Hidden / Invisible Disabilities
What Are Some Common Hidden Disabilities?
- Psychiatric Disabilities—Examples include major depression, bipolar disorder, schizophrenia and anxiety disorders, post-traumatic stress disorder, etc.
- Traumatic Brain Injury
- Chronic Fatigue Syndrome
- Cystic Fibrosis
- Attention Deficit-Disrorder or Attention-Deficit/Hyperactivity Disorder(ADD/ADHD)
- Learning Disabilities (LD)
- Medical conditions associated with hidden disabilities.

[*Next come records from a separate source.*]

(** Decoding what [EncodeScore] wrote, at the front of any bytes, gives the
    score back bit for bit; -0 is normalised to 0, and NaN is excluded. *)
Theorem DecodeScore_EncodeScore (score : Z) (rest : bytes) :
  is_u64 score -> isNaN score = false ->
  DecodeScore (EncodeScore score ++ rest) = Some (if scoreIsZero score then 0 else score).
Proof.
  intros Hs Hn. rewrite EncodeScore_rank by done. unfold DecodeScore.
  rewrite length_app, length_be_encode. rewrite take_app_length' by (by rewrite length_be_encode).
  destruct (Nat.ltb_spec (8 + length rest) 8); [lia|]. cbv zeta.
  pose proof (scoreRank_range _ Hs) as Hr. rewrite be_decode_encode_id by done. f_equal.
  rewrite signBit_set by done. unfold scoreRank in *. destruct (scoreIsZero score) eqn:Ez; [by vm_compute|].
  unfold is_u64, scoreIsZero, signBit, max_u64 in *. destruct (Z.ltb_spec score (2 ^ 63)) as [Hlt|Hge].
  - destruct (Z.ltb_spec (score + 2 ^ 63) (2 ^ 63)); [lia|]. cbn [negb].
    rewrite lxor_signBit_big by (unfold signBit; lia). unfold signBit. lia.
  - destruct (Z.ltb_spec (2 ^ 64 - 1 - score) (2 ^ 63)); [|lia]. cbn [negb].
    rewrite lxor_max_u64 by (unfold is_u64; lia). unfold max_u64. lia.
Qed.

(** *** Prefixes *)

Lemma cutNul_app p r : ~ (0 ∈ p) -> cutNul (p ++ 0 :: r) = Some (p, r).
Proof.
  induction p as [|b p IH]; intros H; [done|]. simpl.
  destruct (Z.eqb_spec b 0) as [->|]; [set_solver|]. rewrite IH by set_solver. done.
Qed.

Lemma cutNul_none p : ~ (0 ∈ p) -> cutNul p = None.
Proof.
  induction p as [|b p IH]; intros H; [done|]. simpl.
  destruct (Z.eqb_spec b 0) as [->|]; [set_solver|]. by rewrite IH by set_solver.
Qed.

Lemma cutNul_inv k p r : cutNul k = Some (p, r) -> k = p ++ 0 :: r /\ ~ (0 ∈ p).
Proof.
  revert p. induction k as [|b k IH]; intros p H; simplify_eq/=.
  destruct (Z.eqb_spec b 0) as [->|Hb]; [simplify_eq/=; split; [done|set_solver]|].
  destruct (cutNul k) as [[p' r']|]; simplify_eq/=. destruct (IH p' eq_refl) as [-> Hp].
  split; [done|set_solver].
Qed.

(** The prefix of a composite key [type NUL name NUL field] is
    [type NUL name], so every field of a collection shares the prefix of the
    collection, and taking the prefix again changes nothing. *)
Theorem ExtractPrefix_collection (kind name field : bytes) :
  ~ (0 ∈ kind) -> ~ (0 ∈ name) ->
  ExtractPrefix (kind ++ 0 :: name ++ 0 :: field) = kind ++ 0 :: name /\
  ExtractPrefix (kind ++ 0 :: name) = kind ++ 0 :: name /\
  (forall k, ExtractPrefix (ExtractPrefix k) = ExtractPrefix k).
Proof.
  intros Hk Hn. unfold ExtractPrefix at 1 2. rewrite !cutNul_app by done. cbv iota.
  rewrite (cutNul_none name) by done. split_and!; [done..|]. intros k. unfold ExtractPrefix.
  destruct (cutNul k) as [[p1 r1]|] eqn:E1; [|by rewrite E1].
  destruct (cutNul_inv _ _ _ E1) as [_ H1]. destruct (cutNul r1) as [[p2 r2]|] eqn:E2; simpl.
  - destruct (cutNul_inv _ _ _ E2) as [_ H2]. by rewrite cutNul_app, cutNul_none by done.
  - by rewrite cutNul_app, E2 by done.
Qed.

Module EncodingWitness.

(** -1.5 and 2.0. *)
Lemma ZScoreKey_order_witness :
  Some (bytes_compare (ZScoreKey [107] 0xBFF8000000000000 [97]) (ZScoreKey [107] 0x4000000000000000 [98])) =
    match SFcompare (float_of_bits 0xBFF8000000000000) (float_of_bits 0x4000000000000000) with
    | Some Eq => Some (bytes_compare [97] [98])
    | r => r
    end.
Proof. apply ZScoreKey_order; by vm_compute. Defined.

Lemma DecodeScore_EncodeScore_witness :
  DecodeScore (EncodeScore 0xBFF8000000000000 ++ [0; 97]) = Some (if scoreIsZero 0xBFF8000000000000 then 0 else 0xBFF8000000000000).
Proof. apply (DecodeScore_EncodeScore 0xBFF8000000000000 [0; 97]); by vm_compute. Defined.

Lemma ExtractPrefix_collection_witness :
  ExtractPrefix ([104] ++ 0 :: [97; 98] ++ 0 :: [99]) = [104] ++ 0 :: [97; 98] /\
  ExtractPrefix ([104] ++ 0 :: [97; 98]) = [104] ++ 0 :: [97; 98] /\
  (forall k, ExtractPrefix (ExtractPrefix k) = ExtractPrefix k).
Proof. apply ExtractPrefix_collection; apply (bool_decide_unpack _); by vm_compute. Defined.

End EncodingWitness.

Examples include short or long term, stable or progress, constant or unpredictable and fluctuating, controlled by medication and untreatable.
Common Denominators: What do Hidden Disabilities have in common?
- One is unable to “see” the disability.
- There are no “visible” supports to indicate a disability such as canes, wheelchairs, use or sign language used.
- It is a permanent disability that they cope with on a daily basis.
- The disability may be managed through medication or behavior such as in the case of diabetes, asthma, epilepsy or psychiatric disorders.
- It needs to be a documented disability in order to receive reasonable accommodations under the ADA.
- The person is in some kind of physical or emotional pain.
Challenges for a person with a hidden disability:
- They may not know they have a disability or regard themselves as such.
- They may not have been diagnosed.
- They may not know what they need.
- They may know what they need, but are unable to articulate it.
- They may often feel misunderstood or may feel ignored or feel invalidated.
- They may suspect something is wrong, but not know what it is or how to fix it.